• [Problem details]: Look below for the line that contains "with (([LSTM hd", then copy it and each following line exactly, through and including the line that contains "apply bind_cong; [apply add_for|intros _ m';".

Data entries:
■ ■ ■
(** The layers that a call of [create_model] adds, in order. *)
Definition plan (n_layers : Z) (input_shape : Z * Z * Z) (hidden_dim : Q)
    (n_out : Z) (kwargs : gmap string kwval) : list layer :=
  plan_of (int hidden_dim) (Some (input_shape.1.2, input_shape.2))
    (kwargs_get kwargs "drop_rate" (KNum (2 # 10)))
    (eq_str (kwargs_get kwargs "mode" (KStr "train")) "train")
    n_layers n_out (kwargs_get kwargs "activation" (KStr "softmax")).

(** [create_model] adds the layers of its plan one after the other. *)
Lemma create_model_eq n_layers input_shape hidden_dim n_out kwargs :
  create_model n_layers input_shape hidden_dim n_out kwargs =
    match for_ (plan n_layers input_shape hidden_dim n_out kwargs) add []
    with
    | (Ok _, model) => Ok model
    | (Raise e, _) => Raise e
    end.
Proof.
  unfold create_model, plan, plan_of. cbv zeta.
  set (drop := kwargs_get kwargs "drop_rate" _).
  set (activ := kwargs_get kwargs "activation" _).
  set (train := eq_str _ "train").
  set (hd := int hidden_dim).
  set (shape := Some (input_shape.1.2, input_shape.2)).
  match goal with
  | |- match ?body [] with _ => _ end = match for_ ?ls add [] with _ => _ end =>
      assert (∀ model, body model = for_ ls add model) as ->; [|done]
  end.
  intros model. destruct (n_layers =? 1)%Z.
  - change (LSTM hd shape false :: dr drop train ++ [Dense n_out activ])
      with (([LSTM hd shape false] ++ dr drop train) ++ [Dense n_out activ]).
    rewrite for_app. apply bind_cong; [|intros _ m; apply add_for].
    intros m. rewrite for_app.
    apply bind_cong; [apply add_for|intros _ m'; apply add_if_for].
  - change (LSTM hd shape true :: dr drop train
            ++ middle hd drop train (Z.to_nat (n_layers - 2))
            ++ [LSTM hd None false; Dense n_out activ])
      with ([LSTM hd shape true] ++ dr drop train
            ++ middle hd drop train (Z.to_nat (n_layers - 2))
            ++ [LSTM hd None false] ++ [Dense n_out activ]).
    rewrite !app_assoc. rewrite for_app.
    apply bind_cong; [|intros _ m; apply add_for].
    intros m. rewrite <- !app_assoc. rewrite for_app.
    apply bind_cong; [apply add_for|intros _ m1].
    rewrite for_app. apply bind_cong; [apply add_if_for|intros _ m2].
    rewrite for_app. apply bind_cong; [|intros _ m3; apply add_for].
    intros m3. rewrite loop_middle. unfold range. by rewrite length_seq.
Qed.

(** [create_model] returns the stack of its plan when Keras accepts
    each of its layers in turn, and raises otherwise. *)
Lemma create_model_returns n_layers input_shape hidden_dim n_out kwargs model :
  create_model n_layers input_shape hidden_dim n_out kwargs = Ok model
  ↔ model = plan n_layers input_shape hidden_dim n_out kwargs
    ∧ accepted [] (plan n_layers input_shape hidden_dim n_out kwargs).
Proof.
  rewrite create_model_eq.
  set (ls := plan n_layers input_shape hidden_dim n_out kwargs).
  split.
  - intros Hrun. pose proof (adds_spec ls []) as Hspec.
    destruct (for_ ls add []) as [[[]|e] m]; [|done].
    injection Hrun as <-. by destruct Hspec as [-> ?].
  - intros [-> Hacc]. by rewrite (adds_accepted ls [] Hacc).
Qed.
Definition perform (w : World) (c : PoolCall) : World :=
  match c with
  | CallInitialize c => snd (initializeNodePool c w)
  | CallGet ty ctx options now => snd (getPooledNode ty ctx options now w)
  | CallRelease n now => releaseNode n now w
  | CallDispose n => disposeNode n w
  | CallCleanup now => cleanupPool now w
  | CallClear => clearPool w
  | CallResetStats => resetPoolStats w
  | CallUpdateConfig c => updatePoolConfig c w
  | CallHostCreates c port => snd (hostCreatesNode c port w)
  end.

Definition performAll (cs : list PoolCall) (w : World) : World :=
  fold_left perform cs w.

Definition isResetStats (c : PoolCall) : bool :=
  match c with CallResetStats => true | _ => false end.

End PoolSpec.

(** ** More example pool states *)

Module PoolScenarios.
Import Floats NodePoolingUtils PoolSpec PoolExamples.
Local Open Scope Z_scope.

(** The two nodes of [busyPool]. *)
Definition oscillatorNode : AudioNode :=
  {| nodeId := 0; nodeClass := Some oscillator; hasClosablePort := false |}.

Definition gainNode : AudioNode :=
  {| nodeId := 1; nodeClass := Some gain; hasClosablePort := false |}.

(** [busyPool] after the gain node was released at time 100. *)
Definition idleGainPool : World := releaseNode gainNode 100 busyPool.

(** The gain node's metadata in [busyPool] and in [idleGainPool]. *)
Definition gainActive : PooledNode :=
  {| node := gainNode; type := gain; createdAt := 20; lastUsed := 20;
     isActive := true |}.

Definition gainIdle : PooledNode :=
  {| node := gainNode; type := gain; createdAt := 20; lastUsed := 100;
     isActive := false |}.

(** [initializeNodePool({ enablePooling: false })] on a fresh module. *)
Definition pooledOff : World :=
  snd (initializeNodePool
         {| maxPoolSize_opt := None; enablePooling_opt := Some false;
            cleanupInterval_opt := None |} emptyWorld).

(** A session: a pool of capacity two, three requests, a release, a
    clean-up long after, a disposal and a request that reuses nothing. *)
Definition session : list PoolCall :=
  [ CallInitialize {| maxPoolSize_opt := Some 2; enablePooling_opt := None;
                      cleanupInterval_opt := None |};
    CallGet oscillator ctx0 None 10;
    CallGet gain ctx0 None 20;
    CallGet gain ctx0 None 30;
    CallRelease gainNode 100;
    CallCleanup 70000;
    CallDispose oscillatorNode;
    CallGet filter ctx0 None 70010 ].
(* ===== verification/Memmgr.v ===== *)
(** * The fixed-size object allocator of [common/include/memmgr.h]

    A memory manager hands out objects of one type from large areas obtained
    from [system_malloc] and recycles freed objects.  A pointer is modelled
    as a pair (block, index): the block is one allocation made by
    [system_malloc], the index counts objects in the [objs] array of the area
    stored in it.  The build without ASan is modelled; the parts between
    [SYSTEM_LOCK] and [SYSTEM_UNLOCK] are atomic. *)

From S2P Require Import Prelude.

(** ** Data *)

Definition obj_ptr : Type := Z * Z.

Record mem_area := MemArea {
  area_block : Z;
  area_size : Z
}.

Record mem_mgr := MemMgr {
  area_list : list mem_area;  (* [LISTP_ADD] puts new areas in front *)
  free_list : list obj_ptr;
  mgr_size : Z;
  mgr_obj : obj_ptr;
  mgr_obj_top : obj_ptr;
  active_area : Z             (* block of the active area *)
}.

Definition set_free_list (mgr : mem_mgr) (fl : list obj_ptr) : mem_mgr :=
  MemMgr (area_list mgr) fl (mgr_size mgr) (mgr_obj mgr) (mgr_obj_top mgr) (active_area mgr).

Definition set_area_list (mgr : mem_mgr) (al : list mem_area) : mem_mgr :=
  MemMgr al (free_list mgr) (mgr_size mgr) (mgr_obj mgr) (mgr_obj_top mgr) (active_area mgr).

Definition set_mgr_obj (mgr : mem_mgr) (o : obj_ptr) : mem_mgr :=
  MemMgr (area_list mgr) (free_list mgr) (mgr_size mgr) o (mgr_obj_top mgr) (active_area mgr).

(** ** Sizes of areas *)

Section sizes.
Variables (sizeof_obj sizeof_area sizeof_mgr alignment : Z).

Definition SUM_OBJ_SIZE (size : Z) : Z := sizeof_obj * size.
Definition MIN_MEM_SIZE : Z := sizeof_mgr + sizeof_area.
Definition MAX_MEM_SIZE (size : Z) : Z := MIN_MEM_SIZE + SUM_OBJ_SIZE size.

Definition size_align_down (size : Z) : Z :=
  let s := MAX_MEM_SIZE size - sizeof_mgr in
  let p := s - ALIGN_DOWN_POW2 s alignment in
  let o := SUM_OBJ_SIZE 1 in
  size - p / o - (if p mod o =? 0 then 0 else 1).

Definition size_align_up (size : Z) : Z :=
  let s := MAX_MEM_SIZE size - sizeof_mgr in
  let p := ALIGN_UP_POW2 s alignment - s in
  let o := SUM_OBJ_SIZE 1 in
  size + p / o.

Definition init_align_down (size : Z) : Z :=
  let s := MAX_MEM_SIZE size in
  let p := s - ALIGN_DOWN_POW2 s alignment in
  let o := SUM_OBJ_SIZE 1 in
  size - p / o - (if p mod o =? 0 then 0 else 1).

Definition init_align_up (size : Z) : Z :=
  let s := MAX_MEM_SIZE size in
  let p := ALIGN_UP_POW2 s alignment - s in
  let o := SUM_OBJ_SIZE 1 in
  size + p / o.

End sizes.

(** ** Operations *)

Definition set_free_mem_area (area : mem_area) (mgr : mem_mgr) : mem_mgr :=
  MemMgr (area_list mgr) (free_list mgr) (mgr_size mgr + area_size area)
         (area_block area, 0) (area_block area, area_size area) (area_block area).

(** The manager and its first area live in the same allocation [mem]. *)
Definition create_mem_mgr_in_place (mem size : Z) : mem_mgr :=
  let area := MemArea mem size in
  set_free_mem_area area (MemMgr [area] [] 0 (mem, 0) (mem, 0) mem).

(** [mem] is the result of [system_malloc]. *)
Definition create_mem_mgr (mem : option Z) (size : Z) : option mem_mgr :=
  match mem with
  | None => None
  | Some m => Some (create_mem_mgr_in_place m size)
  end.

Definition enlarge_mem_mgr (mem : option Z) (size : Z) (mgr : mem_mgr) : option mem_mgr :=
  match mem with
  | None => None
  | Some m => Some (set_area_list mgr (MemArea m size :: area_list mgr))
  end.

(** [LISTP_PREV_ENTRY(active, &mgr->area_list, __list)]: the area in front of
    the active one. *)
Fixpoint prev_area (active : Z) (l : list mem_area) : option mem_area :=
  match l with
  | a :: ((b :: _) as l') => if area_block b =? active then Some a else prev_area active l'
  | _ => None
  end.

(** The [alloc:] part; the assertion bounds [mgr->obj]. *)
Definition alloc_from_mgr : SM mem_mgr (option obj_ptr) :=
  mgr ← sm_get;
  mobj ← match free_list mgr with
         | mobj :: fl => sm_put (set_free_list mgr fl);; mret mobj
         | [] => let mobj := mgr_obj mgr in
                 sm_put (set_mgr_obj mgr (fst mobj, snd mobj + 1));; mret mobj
         end;
  mgr ← sm_get;
  sm_assert (snd (mgr_obj mgr) <=? snd (mgr_obj_top mgr));;
  mret (Some mobj).

(** The part up to [SYSTEM_UNLOCK()]: an object, or [inr mgr_size] if the manager
    has to be enlarged. *)
Definition get_mem_obj_locked1 : SM mem_mgr (option obj_ptr + Z) :=
  mgr ← sm_get;
  if decide (mgr_obj mgr = mgr_obj_top mgr /\ free_list mgr = []) then
    match prev_area (active_area mgr) (area_list mgr) with
    | Some area => sm_put (set_free_mem_area area mgr);; o ← alloc_from_mgr; mret (inl o)
    | None => mret (inr (mgr_size mgr))
    end
  else o ← alloc_from_mgr; mret (inl o).

(** The part after [system_malloc] returned the block [m]; other threads may
    have used the manager in between. *)
Definition get_mem_obj_locked2 (m size old_size : Z) : SM mem_mgr (option obj_ptr) :=
  mgr ← sm_get;
  let area := MemArea m size in
  let mgr' := set_area_list mgr (area :: area_list mgr) in
  sm_put (if old_size =? mgr_size mgr then set_free_mem_area area mgr' else mgr');;
  alloc_from_mgr.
■ ■ ■
• [Response to this task]:
      with (([LSTM hd shape false] ++ dr drop train) ++ [Dense n_out activ]).
    rewrite for_app. apply bind_cong; [|intros _ m; apply add_for].
    intros m. rewrite for_app.
    apply bind_cong; [apply add_for|intros _ m'; apply add_if_for].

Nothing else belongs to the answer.